Why You Should Care: The first single, "Boom Boom Pow," has been ruling the top of the charts for the past couple of months, officially making it the first summer jam of the year.

Sonic Youth, The Eternal (June 9)

What It Is: The veteran noise-rockers' return to indieville, and their first for indie stalwart Matador Records.

Why You Should Care: The Eternal is indie in spirit too, a frills-free rock album with plenty of hooks, guitar squawks and art-fractured lyrics about beat poets, gas stations and anti-orgasms.

Jonas Brothers, Lines, Vines

and Trying Times (June 16)

What It Is: The same sugary teen-pop the sibs gave us last year on A Little Bit Longer, but with horns and pedal steel guitar.

Why You Should Care: You may not care. But 90 percent of the female population under the age of 15 does, and they're sure to make this and JoBros' tour the tween hit of the summer.

Dinosaur Jr, Farm (June 23)

What It Is: More ear-shattering crunch-rock from the original trio, two years after their better-than-anyone-expected-it-to-be reunion album.

Why You Should Care: J. Mascis, Lou Barlow and Murph have spent a good chunk of time since the 2007 release of Beyond on the road. Several of these songs were worked out there.

Lil Wayne, Rebirth (June 23)

What It Is: Weezy's first rock album, after appearing on about a gazillion hip-hop mixes over the past half-decade.

Why You Should Care: If you know anything about rock 'n' roll, "Prom Queen," the world's intro to rocker Wayne, kinda sucks. Still, it's sure to be a freaky ride.

Regina Spektor, Far (June 23)

What It Is: The follow-up to the Soviet-born singer-songwriter's 2006 breakthrough, Begin to Hope.

Why You Should Care: A quartet of producers — including Jeff Lynne, Mike Elizondo and David Kahne — fine-tune Spektor's breezy piano pop into a summer smorgasbord of sound.

Rob Thomas, Cradlesong (June 30)

What It Is: The Matchbox Twenty frontman's second solo album; his 2005 debut, Something to Be, sold more than a million and a half copies.

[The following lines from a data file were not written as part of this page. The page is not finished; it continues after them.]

Lemma round64_within (a b x : Q) : (a <= x)%Q -> (x <= b)%Q -> round64 a = a -> round64 b = b -> (a <= round64 x <= b)%Q.
Proof. intros Ha Hb Ea Eb. split; [rewrite <- Ea|rewrite <- Eb]; by apply round64_le. Qed.
(** A duty is one of the 256, whatever number is sent. *)
Lemma body_duty_range duty percent d : body_duty duty percent = Some d -> 0 <= d <= 255.
Proof.
  unfold body_duty. destruct duty as [q|], percent as [p|]; try done.
  - destruct (feq q (of_int (to_int q))), (flt q 0) eqn:E1, (flt 255 q) eqn:E2; try done. cbn. intros [= <-].
    apply flt_false in E1, E2. split.
    + rewrite <- (to_int_inject 0). by apply to_int_le.
    + rewrite <- (to_int_inject 255). by apply to_int_le.
  - destruct (flt p 0) eqn:E1, (flt 100 p) eqn:E2; try done. cbn. intros [= <-]. apply flt_false in E1, E2.
    assert (0 <= fmul p 255 <= 25500)%Q as [M1 M2] by (unfold fmul; apply round64_within; [lra|lra|by vm_compute|by vm_compute]).
    assert (0 <= fdiv (fmul p 255) 100 <= 255)%Q as [D1 D2].
    { unfold fdiv. apply round64_within; [apply Qle_shift_div_l; lra|apply Qle_shift_div_r; lra|by vm_compute|by vm_compute]. }
    assert (1 # 2 <= fadd (fdiv (fmul p 255) 100) (1 # 2) <= 511 # 2)%Q as [A1 A2].
    { unfold fadd. apply round64_within; [lra|lra|by vm_compute|by vm_compute]. }
    change 0 with (to_int (1 # 2)). change 255 with (to_int (511 # 2)). split; by apply to_int_le.
Qed.
(** For whole percentages the browser's and the command line's conversion agree, and the
    percentage shown for the duty is the one that was asked for. *)
Lemma percent_agrees : forallb (fun p => bool_decide (body_duty None (Some (inject_Z p)) = parseDuty (String.append (Itoa p) "%")) &&
  bool_decide ((pct <$> body_duty None (Some (inject_Z p))) = Some p)) (seqZ 0 101) = true.
Proof. vm_compute. reflexivity. Qed.
Lemma body_duty_exact duty percent d : body_duty duty percent = Some d ->
  (forall q, duty = Some q -> (q == inject_Z d)%Q) /\
  (forall p, 0 <= p <= 100 -> percent = Some (inject_Z p) -> parseDuty (String.append (Itoa p) "%") = Some d).
Proof.
  intros Hb. split.
  - intros q ->. pose proof (body_duty_range _ _ _ Hb) as Hr. cbn in Hb. destruct percent; [done|].
    destruct (feq q (of_int (to_int q))) eqn:E; [|done]. cbn in Hb. destruct (_ || _); [done|]. injection Hb as <-.
    apply Qeq_bool_iff in E. rewrite of_int_exact in E by lia. exact E.
  - intros p Hp ->. destruct duty; [done|]. pose proof percent_agrees as H. rewrite forallb_forall in H.
    specialize (H p). rewrite Hb in H. assert (In p (seqZ 0 101)) as Hin by (apply list_elem_of_In, elem_of_seqZ; lia).
    apply H, andb_true_iff in Hin as [H1%bool_decide_eq_true _]. done.
Qed.

(** ** The controller behind the interface *)
Section Controller_service.
Context {W Rd : Type} {D : Device W} {Sn : Sensors W Rd} {Ho : Host W}.
(** The snapshot before the first one. *)
Variable (none : Snapshot).
Definition controller_service : Service (Sys W Rd) := {|
  se_Snapshot s := default none (k_snap (s_c s));
  se_HistoryRange span since s := Range (host_now (s_w s)).1 span since (k_hist (s_c s));
  se_SetOverride := SetOverride;
  se_ClearOverride := ClearOverride |}.
#[local] Existing Instance controller_service.
Implicit Types (s : Sys W Rd).
Lemma SetOverride_spec name duty s : let '(e, s') := SetOverride name duty s in
  match e with
  | Some _ => s' = s
  | None => 0 <= duty <= 255 /\ s_c s' = (s_c s) <| k_overrides := <[name := duty]> (k_overrides (s_c s)) |> /\
      exists ch, findLocked (s_c s) name = Some ch /\ (hddLike dev_ProfileName (ch_cfg ch) = true -> MinHDDOverride <= duty)
  end.
Proof.
  unfold SetOverride. destruct ((duty <? 0) || (255 <? duty)) eqn:E; [done|]. apply orb_false_iff in E as [E1 E2].
  unfold bind, getc, gets, modc, modify, ret. cbn. destruct (findLocked (s_c s) name) as [ch|] eqn:Ef; [|done].
  destruct (hddLike dev_ProfileName (ch_cfg ch) && (duty <? MinHDDOverride)) eqn:Eh; [done|].
  apply andb_false_iff in Eh. cbn.
  assert (0 <= duty <= 255 /\ exists ch, Some ch = findLocked (s_c s) name /\ (hddLike dev_ProfileName (ch_cfg ch) = true -> MinHDDOverride <= duty)) as (Hd & ch' & Hch & Hh).
  { split; [lia|]. exists ch. split; [done|]. destruct Eh as [->| ?]; [done|lia]. }
  destruct (o_RunDir (k_opts (s_c s))); cbn; [unfold lift; destruct (host_WriteRun _ _ _); cbn|]; split_and!; try lia; try done; exists ch'; split; congruence || done.
Qed.
Lemma ClearOverride_spec name s : let '(e, s') := ClearOverride name s in
  match e with
  | Some _ => s' = s
  | None => s_c s' = (s_c s) <| k_overrides := delete name (k_overrides (s_c s)) |> /\ exists ch, findLocked (s_c s) name = Some ch
  end.
Proof.
  unfold ClearOverride, removeRunFile, bind, getc, gets, modc, modify, ret. cbn. destruct (findLocked (s_c s) name) as [ch|] eqn:Ef; [|done]. cbn.
  destruct (negb (o_RunDir (k_opts (s_c s)))); cbn; [split; [done|by exists ch]|]. unfold lift. destruct (host_RemoveRun _ _); cbn. split; [done|by exists ch].
Qed.

(** C27: An override asked for over the network is one of the 256 duties, on a channel that
    exists, never below the least duty of a disk fan, and it changes nothing but the override
    of that channel; a duty that is sent is the duty that is set, and a whole percentage is
    set as the command line would.  An answer with another status than 200 has changed
    nothing at all.  Clearing removes that one override. *)
Theorem override_requests name body s :
  (let '(a, s') := putOverride name body s in
   match a with
   | OStatus _ => s' = s
   | ODone n d _ => n = name /\ nameRe name = true /\ 0 <= d <= 255 /\
       s_c s' = (s_c s) <| k_overrides := <[name := d]> (k_overrides (s_c s)) |> /\
       (exists ch, findLocked (s_c s) name = Some ch /\ (hddLike dev_ProfileName (ch_cfg ch) = true -> MinHDDOverride <= d)) /\
       exists duty percent, body = Decoded (duty, percent) /\ (forall q, duty = Some q -> (q == inject_Z d)%Q) /\
         (forall p, 0 <= p <= 100 -> percent = Some (inject_Z p) -> parseDuty (String.append (Itoa p) "%") = Some d)
   end) /\
  (let '(a, s') := deleteOverride name s in
   match a with
   | OStatus _ => s' = s
   | ODone _ _ _ => s_c s' = (s_c s) <| k_overrides := delete name (k_overrides (s_c s)) |> /\ exists ch, findLocked (s_c s) name = Some ch
   end).
Proof.
  split.
  - unfold putOverride, channelName. destruct (nameRe name) eqn:En; cbn [negb]; [|done]. destruct body as [st|[duty percent]]; [done|].
    destruct (body_duty duty percent) as [d|] eqn:Eb; [|done]. destruct (channel name s); [|done]. cbn [se_SetOverride controller_service].
    pose proof (SetOverride_spec name d s) as H. destruct (SetOverride name d s) as [[e|] s']; [exact H|]. destruct H as (H1 & H2 & H3).
    split_and!; try done; try lia. exists duty, percent. split; [done|]. by apply body_duty_exact.
  - unfold deleteOverride, channelName. destruct (nameRe name); cbn [negb]; [|done]. destruct (channel name s); [|done]. cbn [se_ClearOverride controller_service].
    pose proof (ClearOverride_spec name s) as H. by destruct (ClearOverride name s) as [[e|] s'].
Qed.
End Controller_service.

Why You Should Care: Suburban cougars across the country are gonna be letting their hair down and getting wild on the beach to Thomas' mix of pop, rock and Latin beats. You may or may not want to be there.

Wilco, Wilco (The Album) (June 30)

What It Is: The seventh album by one of the best bands in America and the follow-up to 2007's contemplative Sky Blue Sky.

Why You Should Care: In their 15 years, Wilco have played alt-rock, alt-country, roots rock, jam-band music and bubblegum pop. There's a little bit of all that here.

Also coming this summer: new CDs by Elvis Costello, the Dead Weather, Incubus, the Mars Volta, 50 Cent, Christina Aguilera and Big Boi.